Among the records below, find each line bearing the word "Theorem" and copy it.
++++++++
(** X4: a count operation passes on the error of [NewRequest] without
    sending a request, and the error of [Do] without closing a body; once it
    holds a response it closes the body exactly once, also when it panics on
    a missing header. *)
Theorem count_propagates_and_closes {W} (g : GitlabServer W) (path : string) (w : W)
    req oe w1 :
  NewRequest (client g) "GET" path w = ((req, oe), w1) ->
  (forall e, oe = Some e -> count_of g path w = (Returns (0, Some e), w1))
  /\ (forall res e w2,
      oe = None -> Do (client g) req w1 = ((res, Some e), w2) ->
      count_of g path w = (Returns (0, Some e), w2))
  /\ (forall res w2,
      oe = None -> Do (client g) req w1 = ((Some res, None), w2) ->
      exists out, count_of g path w = (out, Body_Close (client g) res w2))
  /\ (forall w2,
      oe = None -> Do (client g) req w1 = ((None, None), w2) ->
      count_of g path w = (Panics NilDereference, w2)).
Proof.
  intros Hreq. unfold count_of, bind, perform, deferring, ret, fault. rewrite Hreq.
  split; [|split; [|split]].
  - intros e ->. reflexivity.
  - intros res e w2 -> ->. reflexivity.
  - intros res w2 -> ->.
    destruct (at_index _ 0) as [total|pn]; [|eauto].
    destruct (Atoi total) as [count [e|]]; eauto.
  - intros w2 -> ->. reflexivity.
Qed.

Lemma count_propagates_and_closes_witness :
  UserCount
    (NewGitlabServer
       (scripted "host" (None, Some connection_refused)
          (fun _ => listed [] 0) (fun _ => listed [] 0) (listed [] 0) (listed [] 0))) tt
  = (Returns (0, Some connection_refused), tt).
Proof.
  refine (proj1 (proj2 (count_propagates_and_closes
                          (NewGitlabServer
                             (scripted "host" (None, Some connection_refused)
                                (fun _ => listed [] 0) (fun _ => listed [] 0)
                                (listed [] 0) (listed [] 0)))
                          "users" tt {| Method := "GET"; Path := "users" |} None tt _))
            None connection_refused tt _ _); reflexivity.
Defined.

(** ** Further properties: [Projects] and [Groups] *)

(** X5: when [ProjectCount] panics, returns an error or returns a negative
    count, [Projects] asks for no page: it ends in the same panic, returns
    the error with a nil slice, or panics in [make]; the remote state is the
    one the count left. *)
Theorem Projects_without_usable_count {W} (g : GitlabServer W) (w : W) o w1 :
  ProjectCount g w = (o, w1) -> count_unusable o ->
  forall out w', Projects g w out w' <-> out = without_count o /\ w' = w1.
Proof.
  intros Hcount Hbad out w'. split.
  - intros Hrun.
    inversion Hrun as [pn w2 Hc | n e w2 Hc | n w2 Hc Hout | n w2 pn Hc Hin Hneg
                      | n w2 st pn w3 Hc Hin Hstored Hsteps Hcrash
                      | n w2 st Hc Hin Hstored Hsteps Hjoin];
      subst; rewrite Hcount in Hc; injection Hc as -> ->; try (split; reflexivity);
      rewrite cap_negative in Hin by exact Hbad; discriminate.
  - intros [-> ->]. destruct o as [[n [e|]]|pn]; cbn in *.
    + apply (Projects_count_error g w n e w1 Hcount).
    + apply (Projects_make_panics g w n w1 Hcount). apply cap_negative, Hbad.
    + apply (Projects_count_panics g w pn w1 Hcount).
Qed.
Lemma wrap16_us2loops (us : Z) :
  wrap16 (us2loops F_CPU us) = us2loops F_CPU us.
Proof. unfold us2loops, wrap16. apply Z.mod_mod. lia. Qed.

Lemma us2loops_uint16 (us : Z) : uint16 (us2loops F_CPU us).
Proof. unfold uint16, us2loops, wrap16. apply Z.mod_pos_bound. lia. Qed.

Lemma fits_loops_le (a b : Z) :
  0 <= a <= b -> fits_loops F_CPU b -> fits_loops F_CPU a.
Proof.
  unfold fits_loops. intros Hab (Hb & Hf & Hfit).
  assert (Hk : 0 <= F_CPU / 100000) by (apply Z.div_pos; lia).
  assert (Hle : a * (F_CPU / 100000) / 50 <= b * (F_CPU / 100000) / 50).
  { apply Z.div_le_mono; [lia | nia]. }
  lia.
Qed.

Lemma us2loops_mono (a b : Z) :
  0 <= a <= b -> fits_loops F_CPU b ->
  us2loops F_CPU a <= us2loops F_CPU b.
Proof.
  intros Hab Hb.
  rewrite (us2loops_exact a) by (eapply fits_loops_le; eauto).
  rewrite (us2loops_exact b) by assumption.
  destruct Hb as (_ & Hf & _).
  assert (Hk : 0 <= F_CPU / 100000) by (apply Z.div_pos; lia).
  apply Z.add_le_mono_r, Z.div_le_mono; [lia | nia].
Qed.

Lemma setup_calibrated (s : mcu) :
  0 <= intensity s <= 255 ->
  setup F_CPU s = Some (tt, calibrated F_CPU s).
Proof.
  intros Hraw.
  unfold setup, calibrated, bind, store_DDRB, PORTB_or, PORTB_and_not,
    eeprom_read_byte, store_pulse_high, store_pulse_low, store_PORTB,
    get, ret, bind; cbn [PORTB DDRB intensity pulse_high pulse_low trace].
  assert (Hw : wrap16 (intensity s) = intensity s)
    by (unfold wrap16; apply Z.mod_small; lia).
  rewrite Hw.
  destruct (intensity s =? 255) eqn:E;
    cbn [PORTB DDRB intensity pulse_high pulse_low trace];
    rewrite ?Hw, ?wrap16_us2loops, <- ?app_assoc; reflexivity.
Qed.

End TimingFacts.

(** ** Calibration *)

(** C2: for every stored byte from 0 to 254, [setup] leaves
    [pulse_high = us2loops raw] and [pulse_low = us2loops (1000 - raw)], so
    the two widths add up to [us2loops raw + us2loops (1000 - raw)]. *)
Theorem setup_splits_1000us (F_CPU : Z) (s : mcu) :
  0 <= intensity s <= 254 ->
  exists s',
    setup F_CPU s = Some (tt, s') /\
    pulse_high s' = us2loops F_CPU (intensity s) /\
    pulse_low s' = us2loops F_CPU (1000 - intensity s) /\
    pulse_high s' + pulse_low s' =
      us2loops F_CPU (intensity s) + us2loops F_CPU (1000 - intensity s).
Proof.
  intros Hraw. exists (calibrated F_CPU s).
  rewrite setup_calibrated by lia.
  unfold calibrated; cbn [pulse_high pulse_low].
  replace (intensity s =? 255) with false by (symmetry; apply Z.eqb_neq; lia).
  replace (wrap16 (1000 - intensity s)) with (1000 - intensity s)
    by (unfold wrap16; rewrite Z.mod_small; lia).
  repeat split; reflexivity.
Qed.

Lemma setup_splits_1000us_witness :
  0 <= intensity (MkMcu 0 0 10 0 0 []) <= 254 /\
  exists s',
    setup 16000000 (MkMcu 0 0 10 0 0 []) = Some (tt, s') /\
    pulse_high s' = us2loops 16000000 10 /\
    pulse_low s' = us2loops 16000000 (1000 - 10) /\
    pulse_high s' + pulse_low s' =
      us2loops 16000000 10 + us2loops 16000000 (1000 - 10).
Proof.
  split; [cbn; lia |].
  apply (setup_splits_1000us 16000000 (MkMcu 0 0 10 0 0 [])). cbn; lia.
Defined.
++++++++
§ **Result**:
Theorem count_propagates_and_closes {W} (g : GitlabServer W) (path : string) (w : W)
Theorem Projects_without_usable_count {W} (g : GitlabServer W) (w : W) o w1 :
Theorem setup_splits_1000us (F_CPU : Z) (s : mcu) :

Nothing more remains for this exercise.